Nous commençons ce nouvel épisode de bibliothèque ukrainienne par le discours de l’écrivain ukrainien Serhiy Jadan, à l’occasion de la remise du prix de la paix des libraires allemands le 23 octobre 2022 et traduit par Iryna Dmytrychyn. Serhiy Jadan a fait un don de 12 500 dollars afin de reconstruire la bibliothèque Karazin de Kharkov (photo). Il a publié son nouveau roman L’Internat aux Éditions Noir sur Blanc, dans une traduction d’Iryna Dmytrychyn que nous avons chroniqué dans notre épisode 4 : http://www.hebdoscope.fr/wp/blog/bibliotheque-ukrainienne-episode-4/

« Qu’est-ce que la guerre change en premier lieu ? La perception du temps, la perception de l’espace.

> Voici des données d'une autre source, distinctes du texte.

(* ===== verification/Config.v ===== *)
(** * Configuration

    Models [internal/platform/config/config.go]: derived settings, the recursive
    environment override (the reflection walk over the configuration struct, on an
    explicit tree of fields) and the startup validation. *)
From S2P Require Import Prelude GoStr AppErr.
Import GoStr.

Module Config.

(** ** Typed sections and derived values *)

Record DatabaseConfig := mkDatabaseConfig {
  db_Host : string; db_Port : Z; db_User : string; db_Password : string;
  db_Name : string; db_SSLMode : string
}.

Definition DSN (c : DatabaseConfig) : string :=
  "postgres://" +:+ db_User c +:+ ":" +:+ db_Password c +:+ "@" +:+ db_Host c +:+ ":" +:+
  pretty (db_Port c) +:+ "/" +:+ db_Name c +:+ "?sslmode=" +:+ db_SSLMode c.

Record JWTConfig := mkJWTConfig {
  Secret : string;
  AccessTokenTTL : Z;
  RefreshTokenTTL : Z;
  Issuer : string;
  Audience : string
}.

Definition Second : Z := 1000000000.
Definition Minute : Z := 60 * Second.

(** [time.Duration(c.AccessTokenTTL) * time.Minute], an int64 product *)
Definition AccessTokenDuration (c : JWTConfig) : Z := wrap64 (AccessTokenTTL c * Minute).
Definition RefreshTokenDuration (c : JWTConfig) : Z := wrap64 (RefreshTokenTTL c * Minute).

Record RedisConfig := mkRedisConfig { redis_Host : string; redis_Port : Z }.
Definition Addr (c : RedisConfig) : string := redis_Host c +:+ ":" +:+ pretty (redis_Port c).

(** [HealthConfig.ReadinessTimeout] on [ReadinessTimeoutSec] *)
Definition ReadinessTimeout (sec : Z) : Z :=
  if sec <=? 0 then 2 * Second else wrap64 (sec * Second).

Record AppConfig := mkAppConfig { app_Name : string; app_Env : string }.
Definition IsDevelopment (c : AppConfig) : bool := String.eqb (app_Env c) "development".
Definition IsProduction (c : AppConfig) : bool := String.eqb (app_Env c) "production".

(** ** Startup validation *)

Definition PlaceholderJWTSecret := "your-super-secret-key-change-in-production".
Definition MinJWTSecretLen : Z := 32.

Definition Validate (c : JWTConfig) : option error :=
  let len := Z.of_nat (String.length (Secret c)) in
  if String.eqb (Secret c) "" then
    Some (PlainError ("jwt.secret is required: set the JWT_SECRET env override to a value of at least "
                      +:+ pretty MinJWTSecretLen +:+ " bytes"))
  else if String.eqb (Secret c) PlaceholderJWTSecret then
    Some (PlainError ("jwt.secret is the committed placeholder " +:+ quote PlaceholderJWTSecret
                      +:+ ": set the JWT_SECRET env override to a real value of at least "
                      +:+ pretty MinJWTSecretLen +:+ " bytes"))
  else if len <? MinJWTSecretLen then
    Some (PlainError ("jwt.secret is " +:+ pretty len +:+ " bytes; minimum is " +:+ pretty MinJWTSecretLen
                      +:+ ": set the JWT_SECRET env override to a longer value"))
  else if String.eqb (Issuer c) "" then
    Some (PlainError ("jwt.issuer is required: set JWT_ISSUER to the service identifier (e.g. "
                      +:+ quote "goscratch" +:+ ")"))
  else if String.eqb (Audience c) "" then
    Some (PlainError ("jwt.audience is required: set JWT_AUDIENCE to the expected audience (e.g. "
                      +:+ quote "goscratch-api" +:+ ")"))
  else None.

(** ** [strconv.ParseInt(s, 10, 64)] *)

Definition digit_val (c : ascii) : option Z :=
  let n := Z.of_nat (nat_of_ascii c) in
  if (48 <=? n) && (n <=? 57) then Some (n - 48) else None.

Fixpoint parse_digits (s : string) (acc : Z) : option Z :=
  match s with
  | EmptyString => Some acc
  | String c s' =>
      match digit_val c with Some d => parse_digits s' (acc * 10 + d) | None => None end
  end.

Definition parse_nat_text (s : string) : option Z :=
  match s with EmptyString => None | _ => parse_digits s 0 end.

Definition ParseInt (s : string) : option Z :=
  match s with
  | EmptyString => None
  | String c s' =>
      let '(neg, body) :=
        if Ascii.eqb c "-" then (true, s') else if Ascii.eqb c "+" then (false, s') else (false, s) in
      match parse_nat_text body with
      | Some n =>
          let v := if neg : bool then - n else n in
          if (min_int64 <=? v) && (v <=? max_int64) then Some v else None
      | None => None
      end
  end.

(** ** Environment overrides *)

(** A struct as [reflect] presents it: fields, named by their [json] tag, with their [env] tag. *)
Inductive value :=
| VString (s : string)
| VInt (z : Z)
| VBool (b : bool)
| VStrings (l : list string)
| VStruct (fields : list field)
with field := mkField (name env : string) (val : value).

Definition split_list (s : string) : list string :=
  filter (λ x, x ≠ "") (TrimSpace <$> Split "," s).

(** The switch on the kind of a leaf. *)
Definition set_leaf (v : value) (envValue : string) : value :=
  match v with
  | VString _ => VString envValue
  | VInt z => match ParseInt envValue with Some i => VInt i | None => VInt z end
  | VBool _ => VBool (String.eqb (ToLower envValue) "true" || String.eqb envValue "1")
  | VStrings _ => VStrings (split_list envValue)
  | VStruct fs => VStruct fs
  end.

Section env.
Variable getenv : string → string.   (* os.Getenv: "" when unset *)

Fixpoint override_value (v : value) (env : string) : value :=
  match v with
  | VStruct fs =>
      VStruct ((fix go (fs : list field) : list field :=
                  match fs with
                  | [] => []
                  | mkField n e w :: fs' => mkField n e (override_value w e) :: go fs'
                  end) fs)
  | _ => if String.eqb env "" then v
         else if String.eqb (getenv env) "" then v
         else set_leaf v (getenv env)
  end.

Fixpoint applyEnvOverrides (fs : list field) : list field :=
  match fs with
  | [] => []
  | mkField n e w :: fs' => mkField n e (override_value w e) :: applyEnvOverrides fs'
  end.

End env.

(** *** Reading a leaf by its path of field names *)

Fixpoint lookup_field (n : string) (fs : list field) : option (string * value) :=
  match fs with
  | [] => None
  | mkField m e v :: fs' => if String.eqb m n then Some (e, v) else lookup_field n fs'
  end.

Fixpoint leaf (path : list string) (fs : list field) : option (string * value) :=
  match path with
  | [] => None
  | [n] => match lookup_field n fs with
           | Some (_, VStruct _) | None => None
           | Some l => Some l
           end
  | n :: path' => match lookup_field n fs with Some (_, VStruct gs) => leaf path' gs | _ => None end
  end.

Lemma override_struct getenv fs e :
  override_value getenv (VStruct fs) e = VStruct (applyEnvOverrides getenv fs).
Proof. simpl. by f_equal. Qed.

Lemma lookup_override getenv n fs :
  lookup_field n (applyEnvOverrides getenv fs) =
  (λ ev, (ev.1, override_value getenv ev.2 ev.1)) <$> lookup_field n fs.
Proof.
  induction fs as [|[m e v] fs IH]; simpl; [done|]. by destruct (String.eqb m n).
Qed.

Lemma leaf_override getenv path fs :
  leaf path (applyEnvOverrides getenv fs) =
  (λ ev, (ev.1, override_value getenv ev.2 ev.1)) <$> leaf path fs.
Proof.
  revert fs. induction path as [|n path IH]; intros fs; [done|].
  destruct path as [|m path].
  - simpl. rewrite lookup_override. destruct (lookup_field n fs) as [[e v]|]; simpl; [|done].
    destruct v as [s|z|b|l|gs]; [..|by rewrite override_struct]; simpl;
      repeat case_match; simplify_eq/=; done.
  - cbn [leaf]. rewrite lookup_override. destruct (lookup_field n fs) as [[e v]|]; simpl; [|done].
    destruct v as [s|z|b|l|gs]; [..|exact (IH gs)]; simpl;
      repeat case_match; simplify_eq/=; done.
Qed.

(** Every leaf, however deep, keeps its place and tag; it takes the environment value
    exactly when its tag is non-empty and the variable is set to a non-empty string. *)
Lemma leaf_env (getenv : string → string) (path : list string) (fs : list field) (env : string) (v : value) :
  leaf path fs = Some (env, v) →
  leaf path (applyEnvOverrides getenv fs) =
  Some (env, if String.eqb env "" || String.eqb (getenv env) "" then v else set_leaf v (getenv env)).
Proof.
  intros Hl. rewrite leaf_override, Hl. simpl. do 2 f_equal.
  destruct v as [s|z|b|l|gs]; simpl; try (by destruct (String.eqb env ""), (String.eqb (getenv env) "")).
  exfalso. clear getenv. revert fs Hl. induction path as [|n path IH]; intros fs Hl; [done|].
  destruct path as [|m path]; cbn [leaf] in Hl.
  - by repeat case_match; simplify_eq.
  - destruct (lookup_field n fs) as [[e [| | | |hs]]|]; try done. by eapply IH.
Qed.

End Config.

Ils changent très vite, les contours de la perspective, les contours du temps. L’homme dans l’espace de la guerre s’efforce de ne pas bâtir des projets d’avenir, tente de ne pas trop penser à comment sera le monde de demain. Ce qui compte, c’est ce qui t’arrive ici et maintenant ; ce qui a du sens, ce sont les choses et les gens qui resteront avec toi jusqu’au lendemain matin, tout au plus, dans le cas où tu survis et que tu te réveilles. L’objectif principal est de rester entier, d’avancer une demi-journée de plus. Après, plus tard, on verra, on saura comment agir, comment se comporter, sur quoi s’appuyer dans cette vie, quel en sera le nouveau point de départ. »

« C’est une question de langage. De l’usage précis et justifié de tel ou tel mot, de l’exactitude de notre intonation, lorsque nous parlons de l’existence à la limite entre la vie et la mort. À quel point notre vocabulaire d’avant, ce lexique qui hier encore nous permettait parfaitement d’appréhender le monde, à quel point est-il donc opérant aujourd’hui, pour exprimer ce qui nous fait mal ou, au contraire, nous donner de la force ? Car nous nous sommes tous retrouvés dans ce lieu du langage que nous ne connaissions pas auparavant et, par conséquent, notre système de valeurs et de perception est déplacé, le sens a changé de grille de lecture, le besoin a redessiné ses limites. Ce qui de l’extérieur, vu de côté, peut s’apparenter à des conversations sur la mort, en vérité représente très souvent une tentative désespérée de s’accrocher à la vie, à sa possibilité, à sa pérennité. De manière générale, où dans cette réalité nouvelle, brisée et déplacée, se termine le thème de la guerre et où commence la zone de la paix ? »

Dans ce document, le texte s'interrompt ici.